Criticism Stacks in Anti-Stacking Case
In the case (Grinnell Select Insurance Company v. Martha Baker), the judges were asked to look at Illinois law in regards to anti-stacking provisions in insurance policies.
According to Ted:
Though the policy language was clear, the task was made trickier because the Fifth District Appellate Court of Illinois--the appellate court for Madison County and much of southern Illinois--had issued two decisions that contradicted Illinois Supreme Court decisions in an effort to read anti-stacking provisions out of the policy.
If you think Ted is critical in this instance, just read what the Court of Appeals had to say in its decision:
It is hard to imagine clearer language.

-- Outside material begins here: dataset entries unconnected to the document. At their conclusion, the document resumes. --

Lemma jobs_inv_step n s s' : inv n s -> step s s' -> inv n s'.
Proof.
  intros Hi Hs. pose proof (inv_sizes _ _ Hi) as Hsz. pose proof (inv_joined _ _ Hi) as Hjo.
  pose proof (inv_found _ _ Hi) as Hfo. pose proof (reader_excludes _ _ Hi) as Hre.
  inversion Hs as [i Hk Hf|i Hk|i Hk|i Hk Hf|i Hk|i Hk|Hm Hw|Hm|Hm|Hm Hw|Hm|Hm|Hm Hd|Hm Hw|Hm|Hm];
    subst; try (rewrite Hm in Hsz, Hjo, Hre; simpl in Hsz, Hjo, Hre);
    try (by apply push_inv); try (by apply remove_inv);
    try (eapply go_inv; (done || (by left) || (by right)));
    try (apply main_inv; try done; try (by apply Hfo); try (by intros; apply Hre); try (by intros; apply Hjo)).
  - rewrite (inv_reading _ _ Hi), Hm. done.
  - subst. rewrite Hsz. by eexists.
  - rewrite (inv_reading _ _ Hi), Hm. done.
  - intros j [= Hj]. by eapply find_id.
  - rewrite (inv_reading _ _ Hi), Hm. done.
  - destruct Hsz as [x ->]. exists x. rewrite (done_empty _ _ Hi) by (by apply Hjo). done.
Qed.

Lemma jobs_inv_reachable n s : reachable n s -> inv n s.
Proof.
  intros Hr. assert (forall s0, inv n s0 -> rtc step s0 s -> inv n s) as H.
  { intros s0 Hi Hs. induction Hs; [done|]. eauto using jobs_inv_step. }
  eapply H, Hr. apply jobs_inv_initial.
Qed.

(** ** Theorems *)

(** C16: no races and no lost jobs: in every reachable state at most one thread is inside a
    section that changes the queue, and then [main] is not reading; the queue holds exactly the
    jobs of the workers between their [push_back] and their [remove], each once; the job [main]
    finds is thread 0's; and when [main] ends, the last size it saw is zero. *)
Theorem jobs_safe n s :
  reachable n s ->
  (forall i j k k', workers s !! i = Some k -> workers s !! j = Some k' ->
     holds k = true -> holds k' = true -> i = j /\ reads (the_main s) = false) /\
  NoDup (job_queue s) /\
  (forall j, j ∈ job_queue s <->
     exists i k, j = my_job i /\ workers s !! i = Some k /\ queued k = true) /\
  (forall j, found s = Some (Some j) -> id j = tid 0) /\
  (the_main s = MDone -> job_queue s = [] /\ exists x, sizes s = [x; 0]).
Proof.
  intros Hr. pose proof (jobs_inv_reachable _ _ Hr) as Hi. split; [|split; [|split; [|split]]]; try apply Hi.
  - intros i j k k' Hk Hk' Hh Hh'.
    assert (E : writer s = Some i) by (apply (inv_writer _ _ Hi); eauto).
    assert (E' : writer s = Some j) by (apply (inv_writer _ _ Hi); eauto).
    split; [congruence|]. rewrite <- (inv_reading _ _ Hi). apply (inv_excl _ _ Hi). by rewrite E.
  - intros Hm. pose proof (inv_sizes _ _ Hi) as Hs. rewrite Hm in Hs. split; [|done].
    apply (done_empty _ _ Hi), (inv_joined _ _ Hi). by rewrite Hm.
Qed.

But it is not enough for one state appellate court. The Appellate Court of Illinois, Fifth District, has held in two decisions that, when the declarations page of a policy contains the language "insurance is provided where a premium is shown", the policy is ambiguous notwithstanding an explicit antistacking clause, because an insured might read the language "insurance is provided" to permit stacking.
The judges then point out that not only did two other courts in Illinois arrive at different conclusions than the Fifth District, but no other court in the nation seems to hold the same opinion as the Fifth District:
As far as we can tell, the Fifth District stands alone among the 50 state judicial systems. The policy Grinnell issued — with a declarations page listing multiple cars, premiums, and coverages separately, and then a clause stating that the limit for one car and one accident is the total available no matter how many vehicles or premiums are shown in the declarations — is the standard auto liability form devised by the Insurance Services Office and is in use across the nation. Defendants did not cite, and we could not find, any decision outside the Fifth District allowing stacking.
In other words, even though Grinnell used a standard auto liability contract - in fact, one used all across the nation - somehow the Fifth District arrived at a different conclusion on the contract than any other court in the country.
As "officials" in Madison County continue to dismiss any validity to the notion their courts are different from any others, let us remember what the United States Seventh Circuit Court of Appeals has to say: "As far as we can tell, the Fifth District stands alone among the 50 state judicial systems." Unfortunately, this statement is far from a compliment. In other words, "we're still #1 at being dead last."